The overhang risk on China banks’ earnings has largely materialized after CBIRC reported 9.4% YoY decline in the sector’s 1H20 net profit. We expect earnings growth to bottom out in 2Q20, on the back of stabilizing NIM and easing credit cost.

 

  • CBIRC reported 9.4% YoY net profit decline in 1H20 for China banks, implying a sharp contraction of 24% YoY in 2Q20, vs 5% YoY growth in 1Q20. We see earnings drag mainly from counter-cyclical provisions. Topline growth should remain solid, as evidenced by moderate NIM shrink (-1bp QoQ), healthy asset expansion (+10.8% YoY), and lower cost-income ratio (-0.6ppt YoY). Meanwhile, lower fee rate as part of the profit concession measures and possible bond trading loss from yield hike might result in softer non-interest income. We believe China banks also intended for kitchen-sinking amid COVID-19 shock and disappointing results for major US and European banks.   

 

  • Better-than-expected asset quality despite prudent provision.
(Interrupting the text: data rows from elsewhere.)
Definition nonnegativeInt (v : option value) : option Z :=
  match v with
  | Some (VFloat n) =>
      if negb (finite n) || SFltb n (binary64 0) || SFltb billion n || negb (SFeqb (binary64 (float_trunc n)) n) then None else Some (float_trunc n)
  | _ => None
  end.
Definition positiveInt (v : option value) : option Z := n ← nonnegativeInt v; if 0 <? n then Some n else None.

Definition boolDefault (v : list (string * value)) (k : string) (def : bool) : bool := match vget v k with Some (VBool b) => b | _ => def end.

Fixpoint article_ids (seen : list Z) (l : list value) : option (list Z) :=
  match l with
  | [] => Some []
  | v :: l' =>
      id ← positiveInt (Some v);
      if bool_decide (id ∈ seen) then None else ids ← article_ids (id :: seen) l'; Some (id :: ids)
  end.
Definition articleIDs (v : option value) : option (list Z) :=
  match v with
  | Some (VArr l) =>
      if (Z.of_nat (length l) =? 0) || (100 <? Z.of_nat (length l)) then None
      else ids ← article_ids [] l; Some (merge_sort Z.le ids)
  | _ => None
  end.

(** ** The projection of a result *)

Definition projected_statuses : list string :=
  ["success"; "warning"; "deferred"; "dry_run"; "completed"; "rejected"; "exhausted"; "retry_wait"; "incomplete"; "settled"; "busy";
   "processing_disabled"; "delivery_disabled"].
Definition projected_bools : list string := ["success"; "settled"; "retryable"; "connection_ok"].
Definition projected_metrics : list string :=
  ["articles_fetched"; "articles_processed"; "articles_summarized"; "articles_categorized"; "articles_requeued"; "articles_rejected"; "articles_retrying";
   "articles_exhausted"; "total_candidates"; "found_candidates"; "processed"; "improved"; "summaries_generated"; "parts_sent"; "errors_count";
   "duration_seconds"; "backup_bytes"; "requeued_count"].
Definition outcome_states : list string := ["completed"; "rejected"; "exhausted"; "pending"; "retry_wait"; "processing"].
Definition safe_reasons : list string :=
  ["advertisement"; "resource_limit"; "category_mapping_failed"; "missing_summary"; "smart_filter_rejected"; "extraction_challenge"; "provider_timeout"].

(** The id and the state of an outcome that is valid *)
Definition validArticleOutcome (v : value) : option (Z * string) :=
  match v with
  | VObj m =>
      id ← positiveInt (vget m "article_id");
      match vget m "state" with Some (VStr s) => if bool_decide (s ∈ outcome_states) then Some (id, s) else None | _ => None end
  | _ => None
  end.
Definition outcome_reason (v : value) : string :=
  match v with
  | VObj m => match vget m "reason" with Some (VStr r) => if bool_decide (r ∈ safe_reasons) then r else "other" | _ => "other" end
  | _ => "other"
  end.
Definition outcome_object (v : value) : option (list (string * value)) :=
  '(id, state) ← validArticleOutcome v;
  Some [("article_id", VInt id); ("state", VStr state); ("reason", VStr (outcome_reason v))].
Definition projectArticleOutcomes (v : option value) : option (list (list (string * value))) :=
  match v with
  | Some (VArr raw) => let valid := omap outcome_object raw in Some (take 20 valid)
  | _ => None
  end.
Definition hasAnyNonCompleted (v : option value) : bool :=
  match v with
  | Some (VArr raw) => existsb (fun x => match validArticleOutcome x with Some (_, s) => negb (s =? "completed")%string | None => false end) raw
  | _ => false
  end.

Definition put_bool (v : list (string * value)) (out : list (string * value)) (k : string) : list (string * value) :=
  match vget v k with Some (VBool b) => put k (VBool b) out | _ => out end.
Definition put_metric (v : list (string * value)) (out : list (string * value)) (k : string) : list (string * value) :=
  match safeMetric (vget v k) with Some n => put k (VFloat n) out | None => out end.
Definition is_status (out : list (string * value)) (s : string) : bool := match vget out "status" with Some (VStr t) => (t =? s)%string | _ => false end.
(** A success that is not one *)
Definition warn_if (b : bool) (out : list (string * value)) : list (string * value) :=
  if b && is_status out "success" then put "status" (VStr "warning") out else out.

Definition put_outcomes (v out : list (string * value)) : list (string * value) :=
  let out := foldl (put_bool v) out ["settled"; "retryable"] in
  match vget v "article_outcomes", projectArticleOutcomes (vget v "article_outcomes") with
  | Some (VArr raw), Some outcomes =>
      let out := put "article_outcomes" (VArr (map VObj outcomes)) out in
      let validTotal := Z.of_nat (length (omap validArticleOutcome raw)) in
      let total := match nonnegativeInt (vget v "article_outcomes_total") with Some n => Z.min 100 (Z.max n validTotal) | None => validTotal end in
      let out := put "article_outcomes_total" (VInt total) out in
      let out := put "article_outcomes_omitted" (VInt (Z.max 0 (total - Z.of_nat (length outcomes)))) out in
      warn_if (hasAnyNonCompleted (vget v "article_outcomes")) out
  | _, _ => out
  end.

Definition boundedProjection (kind : string) (v : list (string * value)) : list (string * value) :=
  let status := match vget v "status" with Some (VStr s) => if bool_decide (s ∈ projected_statuses) then s else "success" | _ => "success" end in
  let out := [("status", VStr status)] in
  let out := foldl (put_bool v) out projected_bools in
  let out := foldl (put_metric v) out projected_metrics in
  let out := if (kind =? "article_reprocess")%string then put_outcomes v out else out in
  let out := if (kind =? "reprocess_failed")%string then put "dry_run" (VBool (is_status out "dry_run")) out else out in
  let out := if (kind =? "source_test")%string && negb (boolDefault out "connection_ok" false) then put "status" (VStr "warning") out else out in
  warn_if (match vget v "success" with Some (VBool false) => true | _ => false end || SFltb (binary64 0) (metric (vget v "errors_count"))) out.

(** ** Jobs *)

Definition empty_input : value := VObj [].
Definition cycle_metrics : list string :=
  ["articles_processed"; "articles_summarized"; "articles_categorized"; "articles_requeued"; "articles_rejected"; "articles_retrying"; "articles_exhausted";
   "total_candidates"; "found_candidates"; "processed"; "improved"; "duration_seconds"; "requeued_count"].
Definition is_digest (kind : string) : bool := bool_decide (kind ∈ ["news_digest"; "telegram_digest"]).

Record pipeline_config := MkPipelineConfig { pc_domain_poll : Z; pc_ingestion_poll : Z; pc_processing_poll : Z }.

Section Pipeline.
Context `{Outside} (sha256 : list Z -> list Z) (shortest : spec_float -> string) (p : pipeline_config) (fuel : nat).
(** The snapshot of the attempt's settings, which may fail *)
Context (prepareJob : option (history -> ExecutionContext -> option JobOperationalConfig)).
Context (ctx : context) (f : ExecutionContext).

Definition prepare (g : history -> ExecutionContext -> option JobOperationalConfig) : OM (option JobOperationalConfig) :=
  fun h => (Ok (g h f), Prepared :: h).

(** The closure [call] *)
Definition call (instance op id : string) (input : value) : OM (list (string * value)) :=
  match value_json shortest input with
  | None => oraise (OFailed "domain operation input is invalid")
  | Some j =>
      ms ← ExecutePinned sha256 (pc_domain_poll p) fuel ctx f instance op id j;
      match as_map None (JObj ms) with
      | Some (Some m) => mret m
      | _ => oraise (OFailed "domain operation result is invalid")
      end
  end.

(** An error replaced by another *)
Definition instead {A} (e : oerr) (m : OM A) : OM A := r ← oinspect m; match r with Ok a => mret a | Err _ => oraise e end.
Definition stage (s : string) : oerr := OStage s false.
Definition publish_stage (s : string) : oerr := OStage s true.

Definition cycle_result (ingest processed : list (string * value)) (elapsed : Z) : list (string * value) :=
  let number k v := (k, VFloat (metric (vget ingest v))) in
  let r := [number "sources_synced" "sources_completed"; number "articles_fetched" "articles_fetched"; number "errors_count" "errors_count"] in
  let r := match vget processed "status" with
           | Some (VStr s) => if bool_decide (s ∈ ["success"; "warning"]) then put "status" (VStr s) r else r
           | _ => r
           end in
  let r := foldl (put_metric processed) r cycle_metrics in
  let r := put "errors_count" (VFloat (min_billion (SFadd 53 1024 (metric (vget r "errors_count")) (metric (vget processed "errors_count"))))) r in
  put "duration_seconds" (VFloat (durationSeconds elapsed)) r.
Definition cycle_stats (r : list (string * value)) : value :=
  let number k := (k, VFloat (metric (vget r k))) in
  VObj [("stats", VObj [number "articles_fetched"; number "articles_processed"; ("api_calls_made", VInt 0); number "errors_count";
                        number "duration_seconds"])].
During the mid-year work conference, CBIRC urged banks to plan ahead for asset quality deterioration, with stricter NPL recognition and more proactive impairment charge. In 2Q20, sector’s NPL ratio rose 3bp to 1.94%, but SML ratio retreated notably by 21bp to 2.75%, suggesting underlying asset quality stays benign. In particular, joint-stock banks and city commercial banks saw -1bp and -15bp QoQ decline in NPL ratio. Most banks joined our corporate day in mid-Jul anticipated that retail NPL formation will peak in 2Q20, and corporate side should face more pressure onwards.

 

  • Earnings growth is poised to rebound from 2Q20 trough. Given the lackluster bottomline growth revealed by CBIRC, we believe investors will focus more on China banks’ PPoP, NIM, and asset quality indicators in the upcoming 2Q20 results. Looking into 2H20, we expect relatively stable NIM trend on normalizing monetary policy and sequential decline in credit cost due to strengthened provision buffer. As illustrated in Figure 6, banks’ profit growth is highly correlated with GDP growth. Therefore, earnings should return to expansion along with economic recovery in coming quarters.

 

  • Retail banks on favorable spot. We continue to prefer retail-focused banks, including PAB, PSBC, and CEB, given faster asset quality recovery thus more resilient earnings.